Dusk had fallen by the time the calls and texts and voice memos came from upriver, urging villagers out of homes, to higher ground. I can imagine young monks, their backs resting against cement walls in recently built quarters at Chode Gonpa, hunched over plastic Chinese-made bowls of rice, dal, and curried potatoes, their fingertips stained with turmeric. The scuttle to find a wayward sandal or imitation croc before following the khenpo up, up, away from danger. The cacophony of human and riverine voice in that moment. I can imagine a village woman I know well, her chuba hiked up around her knees, squatting on a low wooden stool in her two-room home, pounding mint, red chili, garlic, sichuan pepper into chutney for her evening meal, her arthritis acting up after a day spent weeding buckwheat fields. Her phone pings, and then again, and again: chu chenbo o-zong. Bari aayo. Chili stings her eyes as she wipes sweat from her brow, walks quickly up that shortcut to the upper fields, well-worn by goats and wayward mastiffs, to join the others.

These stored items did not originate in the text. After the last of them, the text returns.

Lemma find_unique (f : nat -> bool) (j : nat) (l : list nat) :
  In j l -> f j = true -> (forall i, In i l -> i <> j -> f i = false) ->
  find f l = Some j.
Proof.
  induction l as [|i l IH]; intros Hin Hj Hno; [destruct Hin|].
  cbn [find]. destruct (Nat.eq_dec i j) as [->|Hne].
  - rewrite Hj. reflexivity.
  - rewrite (Hno i) by (first [left; reflexivity | exact Hne]).
    apply IH; [destruct Hin; [contradiction|assumption]|exact Hj|].
    intros k Hk. apply Hno. right. exact Hk.
Qed.

Lemma Forall2_nth_error {A B : Type} (R : A -> B -> Prop) (l1 : list A) (l2 : list B) :
  Forall2 R l1 l2 ->
  forall i b, nth_error l2 i = Some b -> exists a, nth_error l1 i = Some a /\ R a b.
Proof.
  induction 1 as [|a b l1 l2 Hab H IH]; intros i y Hy; [destruct i; discriminate|].
  destruct i as [|i]; cbn [nth_error] in *.
  - injection Hy as <-. exists a. split; [reflexivity|exact Hab].
  - apply IH. exact Hy.
Qed.

Lemma Forall2_nth_error_l {A B : Type} (R : A -> B -> Prop) (l1 : list A) (l2 : list B) :
  Forall2 R l1 l2 ->
  forall i a, nth_error l1 i = Some a -> exists b, nth_error l2 i = Some b /\ R a b.
Proof.
  induction 1 as [|a b l1 l2 Hab H IH]; intros i y Hy; [destruct i; discriminate|].
  destruct i as [|i]; cbn [nth_error] in *.
  - injection Hy as <-. exists b. split; [reflexivity|exact Hab].
  - apply IH. exact Hy.
Qed.

Lemma Forall2_map_eq {A B C : Type} (f : A -> C) (g : B -> C) (l1 : list A) (l2 : list B) :
  Forall2 (fun a b => f a = g b) l1 l2 -> map f l1 = map g l2.
Proof. induction 1 as [|a b l1 l2 Hab H IH]; cbn [map]; [reflexivity|]. rewrite Hab, IH. reflexivity. Qed.

Lemma string_at_some_not_null (buf : list ascii) (p : cptr) (s : list ascii) :
  string_at buf p = Some s -> is_null p = false.
Proof. destruct p; [discriminate|reflexivity|reflexivity]. Qed.

(** Where [layout] puts the section at index [i], and where its keys are
    in the flat list of the keys of all sections. *)
Lemma layout_nth (all : list section_source) :
  forall (first i : nat) (s : section_source),
    nth_error all i = Some s ->
    exists a : nat,
      nth_error (layout (Z.of_nat first) (map (fun s => length (section_keys s)) all)) i =
        Some (mkSection [mkRange (Z.of_nat (first + a))
                                 (Z.of_nat (first + a) + Z.of_nat (length (section_keys s)))]) /\
      forall j, (j < length (section_keys s))%nat ->
                nth_error (flat_map section_keys all) (a + j) = nth_error (section_keys s) j.
Proof.
  induction all as [|s0 all IH]; intros first i s Hi; [destruct i; discriminate|].
  destruct i as [|i]; cbn [nth_error] in Hi.
  - injection Hi as <-. exists 0%nat. cbn [map layout nth_error flat_map Nat.add].
    rewrite Nat.add_0_r. split; [reflexivity|].
    intros j Hj. apply nth_error_app1. exact Hj.
  - destruct (IH (first + length (section_keys s0))%nat i s Hi) as (a & Hlay & Hkeys).
    exists (length (section_keys s0) + a)%nat. cbn [map layout nth_error flat_map].
    split.
    + replace (Z.of_nat first + Z.of_nat (length (section_keys s0)))
        with (Z.of_nat (first + length (section_keys s0))) by lia.
      rewrite Hlay. rewrite Nat.add_assoc. reflexivity.
    + intros j Hj. rewrite nth_error_app2 by lia.
      replace (length (section_keys s0) + a + j - length (section_keys s0))%nat
        with (a + j)%nat by lia.
      apply Hkeys. exact Hj.
Qed.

Disaster tricks time. Was it minutes or hours until the Hotel Mandala and the Hotel Lhasa were hollowed out from the inside? They seemed to have gone from solid structures – impressive, even, built with rebar and remittance-inspired flourish – to mere haphazard portals, arching toward some other realms of existence. Was it seconds or minutes before the cobbled alleyway beside Yac Donalds turned into a soupy sea of debris? Until barrels of petrol and fermenting chang floated beside tangles of electricity wires, loosed timber, uprooted tree stumps, aluminum boxes, still locked, containing someone’s precious belongings? Until the dozer – that coveted and sometimes terrorizing instrument of landscape transformation – was itself buried by the deluge?

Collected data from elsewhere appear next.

(** X13. When the work item cannot be read, the attach step fails with
    "Work item <id> not found" or the message of the SDK, and it never
    calls [update_work_item]. *)
Theorem attach_without_work_item_never_updates
    (work_item_id : Z) (attachment_id attachment_name : string)
    (comment : option string) (w : World) :
  (forall wi, get_work_item wit_client work_item_id None <> inr (Some wi)) ->
  exists msg,
    _attach_file_to_work_item_impl
      work_item_id attachment_id attachment_name comment wit_client w
    = (inl (attach_error work_item_id msg),
       {| fs := fs w;
          sdk_trace := sdk_trace w ++ [CallGetWorkItem work_item_id None] |})
    /\ (get_work_item wit_client work_item_id None = inr None ->
        msg = "Work item " +:+ pretty work_item_id +:+ " not found")
    /\ (forall e, get_work_item wit_client work_item_id None = inl e ->
        msg = str_exn e).
Proof.
  intros Hnone. rewrite (attach_eq wit_client). cbv zeta.
  destruct (get_work_item wit_client work_item_id None) as [e|[wi|]].
  - eexists. split; [reflexivity|]. split; [discriminate|]. now intros e' [= <-].
  - now destruct (Hnone wi).
  - eexists. split; [reflexivity|]. split; [reflexivity | discriminate].
Qed.

End UploadExtras.

(** ** More on the tools and on how they compose *)

Section ToolExtras.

Disaster warps scale. That bank recalls a torn sheet of paper, at once jagged and clean. Does it stand tall as a child or tall as a jeep? That roofline. Does it augur a house in the distance, or is it a dwelling up close yet submerged? The horizon helps to orient, but nothing feels certain.
The number of destroyed and damaged structures vary, depending on the news report. But the statistic that matters most is this one: no fatalities. The rten ‘brel of this astounds. Gratitude as an exhale. Still, estimated damages crest at more than $7 million. This, in turn, bespeaks a karmic cascade – a domino game of migratory patterns, wage labor expectations, tourism income, municipal budgets, and debt.
Appeals are posted. Calls are made. Itemized lists of donations from households across the here-there of Mustang’s villages are posted to Facebook and WeChat. Soon, caches of funds – some small and others larger – must be distributed. Ethical action is cleaved from responsibility, here at the Third Pole. Response-ability is something different. The hows and whys and to whos of relief get sorted – not without politics. Never without politics. And yet people show up for each other. Work crews come from up and down the length of this district, speaking different languages, rolling up their sleeves. For others, clicks of commitment reincarnate, so imperfectly, as drinking water pipes; a repaired grinding mill; pressure cookers and stainless steel plates for the mother’s group are sent up such that they might circulate and recirculate these pulses of hospitality, like blood.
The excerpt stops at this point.